(* ===== verification/CMem.v ===== *)
(** * Byte memory

    Memory of the C machine as a function from addresses to bytes, with the
    little-endian loads and stores of 1 to 8 bytes that the allocator, the
    filesystem drivers and the ELF loader perform, and the block operations of
    the libc shim ([sage_memset], [sage_memcpy], [sage_memmove]). *)

From stdpp Require Import base tactics list numbers.
From S2P Require Import Prelude.

Definition mem : Type := Z -> Z.

(** Static storage starts as zeroes. *)
Definition mem_zero : mem := fun _ => 0.

Fixpoint load_le (n : nat) (m : mem) (a : Z) : Z :=
  match n with
  | O => 0
  | S k => m a + 256 * load_le k m (a + 1)
  end.

Definition in_block (a n x : Z) : bool := (a <=? x) && (x <? a + n).

Definition store_le (n : nat) (m : mem) (a v : Z) : mem := fun x =>
  if in_block a (Z.of_nat n) x then (v / 256 ^ (x - a)) mod 256 else m x.

Definition load32 : mem -> Z -> Z := load_le 4.
Definition load64 : mem -> Z -> Z := load_le 8.
Definition store32 : mem -> Z -> Z -> mem := store_le 4.
Definition store64 : mem -> Z -> Z -> mem := store_le 8.

Definition memset (m : mem) (a c n : Z) : mem := fun x => if in_block a n x then u8 c else m x.
Definition memcpy (m : mem) (dst src n : Z) : mem := fun x =>
  if in_block dst n x then m (src + (x - dst)) else m x.

(** The loops of the libc shim, byte by byte. *)
Fixpoint memset_loop (n : nat) (m : mem) (a c : Z) : mem :=
  match n with
  | O => m
  | S k => memset_loop k (store_le 1 m a (u8 c)) (a + 1) c
  end.

Fixpoint memcpy_loop (n : nat) (m : mem) (dst src : Z) : mem :=
  match n with
  | O => m
  | S k => memcpy_loop k (store_le 1 m dst (m src)) (dst + 1) (src + 1)
  end.

(** Backwards: [n-1] down to 0. *)
Fixpoint memcpy_back_loop (n : nat) (m : mem) (dst src : Z) : mem :=
  match n with
  | O => m
  | S k => memcpy_back_loop k (store_le 1 m (dst + Z.of_nat k) (m (src + Z.of_nat k))) dst src
  end.

(** Two byte ranges do not meet. *)
Definition disjoint_ranges (a n b k : Z) : Prop := a + n <= b \/ b + k <= a.

(** [m] and [m'] agree on [n] bytes from [a]. *)
Definition agree (m m' : mem) (a n : Z) : Prop := forall x, a <= x < a + n -> m x = m' x.

Definition mem_wf (m : mem) : Prop := forall x, 0 <= m x < 256.

(** ** Lemmas *)

Lemma in_block_true a n x : in_block a n x = true <-> a <= x < a + n.
Proof. unfold in_block. rewrite andb_true_iff, Z.leb_le, Z.ltb_lt. done. Qed.

Lemma in_block_false a n x : in_block a n x = false <-> x < a \/ a + n <= x.
Proof.
  unfold in_block. rewrite andb_false_iff, Z.leb_gt, Z.ltb_ge. done.
Qed.

Lemma in_block_in a n x : a <= x < a + n -> in_block a n x = true.
Proof. apply in_block_true. Qed.

Lemma in_block_out a n x : x < a \/ a + n <= x -> in_block a n x = false.
Proof. apply in_block_false. Qed.

Lemma load_agree n m m' a : agree m m' a (Z.of_nat n) -> load_le n m a = load_le n m' a.
Proof.
  revert a. induction n as [|n IH]; intros a H; [done|]. simpl.
  rewrite (H a) by lia. f_equal. f_equal. apply IH. intros x Hx. apply H. lia.
Qed.

Lemma load_bound n m a : mem_wf m -> 0 <= load_le n m a < 256 ^ Z.of_nat n.
Proof.
  intros Hm. revert a. induction n as [|n IH]; intros a; [simpl; lia|].
  cbn [load_le]. rewrite Nat2Z.inj_succ, Z.pow_succ_r by lia.
  specialize (IH (a + 1)). specialize (Hm a). lia.
Qed.

(** Loading the [n] low bytes of a stored value. *)
Lemma load_bytes n m a v :
  (forall i, 0 <= i < Z.of_nat n -> m (a + i) = (v / 256 ^ i) mod 256) ->
  load_le n m a = v mod 256 ^ Z.of_nat n.
Proof.
  revert a v. induction n as [|n IH]; intros a v H; [simpl; by rewrite Z.mod_1_r|].
  cbn [load_le]. rewrite (IH (a + 1) (v / 256)).
  - replace (m a) with (m (a + 0)) by (f_equal; lia). rewrite (H 0) by lia.
    rewrite Z.pow_0_r, Z.div_1_r, Nat2Z.inj_succ, Z.pow_succ_r by lia.
    rewrite Z.rem_mul_r by (try apply Z.pow_pos_nonneg; lia). done.
  - intros i Hi. replace (a + 1 + i) with (a + (i + 1)) by lia. rewrite H by lia.
    rewrite Z.div_div by (try apply Z.pow_pos_nonneg; lia).
    by rewrite Z.pow_add_r, Z.pow_1_r, (Z.mul_comm 256) by lia.
Qed.

Lemma load_store_same n m a v : load_le n (store_le n m a v) a = v mod 256 ^ Z.of_nat n.
Proof.
  apply load_bytes. intros i Hi. unfold store_le. rewrite in_block_in by lia.
  do 3 f_equal. lia.
Qed.

Lemma store_agree n m a v b k :
  disjoint_ranges a (Z.of_nat n) b k -> agree (store_le n m a v) m b k.
Proof.
  intros H x Hx. unfold store_le. rewrite in_block_out; [done|]. unfold disjoint_ranges in H. lia.
Qed.

Lemma load_store_ne n k m a v b :
  disjoint_ranges a (Z.of_nat n) b (Z.of_nat k) -> load_le k (store_le n m a v) b = load_le k m b.
Proof. intros H. by apply load_agree, store_agree. Qed.

Lemma memset_agree m a c n b k : disjoint_ranges a n b k -> agree (memset m a c n) m b k.
Proof.
  intros H x Hx. unfold memset. rewrite in_block_out; [done|]. unfold disjoint_ranges in H. lia.
Qed.

Lemma memcpy_agree m dst src n b k :
  disjoint_ranges dst n b k -> agree (memcpy m dst src n) m b k.
Proof.
  intros H x Hx. unfold memcpy. rewrite in_block_out; [done|]. unfold disjoint_ranges in H. lia.
Qed.

Lemma agree_trans m1 m2 m3 a n : agree m1 m2 a n -> agree m2 m3 a n -> agree m1 m3 a n.
Proof. intros H1 H2 x Hx. rewrite H1 by done. by apply H2. Qed.

Lemma agree_sub m m' a n b k : agree m m' a n -> a <= b -> b + k <= a + n -> agree m m' b k.
Proof. intros H ? ? x Hx. apply H. lia. Qed.

Lemma store_wf n m a v : mem_wf m -> mem_wf (store_le n m a v).
Proof.
  intros H x. unfold store_le. case_if; [|apply H]. apply Z.mod_pos_bound. lia.
Qed.

Lemma memset_wf m a c n : mem_wf m -> mem_wf (memset m a c n).
Proof. intros H x. unfold memset. case_if; [apply (u8_bound c)|apply H]. Qed.

Lemma memcpy_wf m d s n : mem_wf m -> mem_wf (memcpy m d s n).
Proof. intros H x. unfold memcpy. case_if; apply H. Qed.

Lemma mem_zero_wf : mem_wf mem_zero.
Proof. intros x. unfold mem_zero. lia. Qed.

(** 64- and 32-bit instances. *)
Lemma load64_store64 m a v : load64 (store64 m a v) a = u64 v.
Proof. unfold load64, store64. by rewrite load_store_same. Qed.

Lemma load32_store32 m a v : load32 (store32 m a v) a = u32 v.
Proof. unfold load32, store32. by rewrite load_store_same. Qed.

Lemma load64_bound m a : mem_wf m -> 0 <= load64 m a < 2 ^ 64.
Proof. intros H. by apply (load_bound 8). Qed.

(** The byte loops are the block operations. *)
Lemma store_byte m a v x : store_le 1 m a v x = if x =? a then v mod 256 else m x.
Proof.
  unfold store_le, in_block. change (Z.of_nat 1) with 1.
  destruct (Z.eqb_spec x a) as [->|Hne].
  - rewrite Z.leb_refl. destruct (Z.ltb_spec a (a + 1)); [|lia].
    simpl. by rewrite Z.sub_diag, Z.pow_0_r, Z.div_1_r.
  - destruct (Z.leb_spec a x), (Z.ltb_spec x (a + 1)); simpl; (done || lia).
Qed.

Lemma memset_loop_spec n m a c x : memset_loop n m a c x = memset m a c (Z.of_nat n) x.
Proof.
  revert m a. induction n as [|n IH]; intros m a; unfold memset in *.
  - simpl. rewrite in_block_out by lia. done.
  - simpl memset_loop. rewrite IH, store_byte. unfold u8. rewrite Zmod_mod.
    destruct (Z.eqb_spec x a) as [->|Hne].
    + rewrite in_block_out by lia. rewrite in_block_in by lia. done.
    + destruct (in_block (a + 1) (Z.of_nat n) x) eqn:E.
      * apply in_block_true in E. rewrite in_block_in by lia. done.
      * apply in_block_false in E. rewrite in_block_out by lia. done.
Qed.

(** Forward copying is a block copy when the destination does not start inside
    the source. *)
Lemma memcpy_loop_spec n m dst src x :
  mem_wf m -> dst <= src \/ src + Z.of_nat n <= dst ->
  memcpy_loop n m dst src x = memcpy m dst src (Z.of_nat n) x.
Proof.
  revert m dst src. induction n as [|n IH]; intros m dst src Hm Hd; unfold memcpy in *.
  - simpl. rewrite in_block_out by lia. done.
  - simpl memcpy_loop. rewrite IH by (apply store_wf || lia; done). rewrite !store_byte.
    rewrite (Z.mod_small (m src)) by apply Hm.
    destruct (in_block (dst + 1) (Z.of_nat n) x) eqn:E.
    + apply in_block_true in E. rewrite in_block_in by lia.
      destruct (Z.eqb_spec (src + 1 + (x - (dst + 1))) dst); [lia|]. f_equal. lia.
    + apply in_block_false in E. destruct (Z.eqb_spec x dst) as [->|Hne].
      * rewrite in_block_in by lia. f_equal. lia.
      * rewrite in_block_out by lia. done.
Qed.

(** Backward copying is one when the source does not start inside the
    destination. *)
Lemma memcpy_back_loop_spec n m dst src x :
  mem_wf m -> src <= dst \/ dst + Z.of_nat n <= src ->
  memcpy_back_loop n m dst src x = memcpy m dst src (Z.of_nat n) x.
Proof.
  revert m. induction n as [|n IH]; intros m Hm Hd; unfold memcpy in *.
  - simpl. rewrite in_block_out by lia. done.
  - simpl memcpy_back_loop. rewrite IH by (apply store_wf || lia; done). rewrite !store_byte.
    rewrite (Z.mod_small (m (src + Z.of_nat n))) by apply Hm.
    destruct (in_block dst (Z.of_nat n) x) eqn:E.
    + apply in_block_true in E. rewrite in_block_in by lia.
      destruct (Z.eqb_spec (src + (x - dst)) (dst + Z.of_nat n)); [lia|]. done.
    + apply in_block_false in E. destruct (Z.eqb_spec x (dst + Z.of_nat n)) as [->|Hne].
      * rewrite in_block_in by lia. f_equal. lia.
      * rewrite in_block_out by lia. done.
Qed.

#[global] Arguments load_le : simpl never.
#[global] Arguments store_le : simpl never.
#[global] Arguments load32 : simpl never.
#[global] Arguments load64 : simpl never.
#[global] Arguments store32 : simpl never.
#[global] Arguments store64 : simpl never.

Action item » All lines above between those holding "k))) dst src" and "(** [m] and [m']", inclusive, must be set down unchanged, and no other line may be included.

Output for this exercise »
  | S k => memcpy_back_loop k (store_le 1 m (dst + Z.of_nat k) (m (src + Z.of_nat k))) dst src
  end.

(** Two byte ranges do not meet. *)
Definition disjoint_ranges (a n b k : Z) : Prop := a + n <= b \/ b + k <= a.

(** [m] and [m'] agree on [n] bytes from [a]. *)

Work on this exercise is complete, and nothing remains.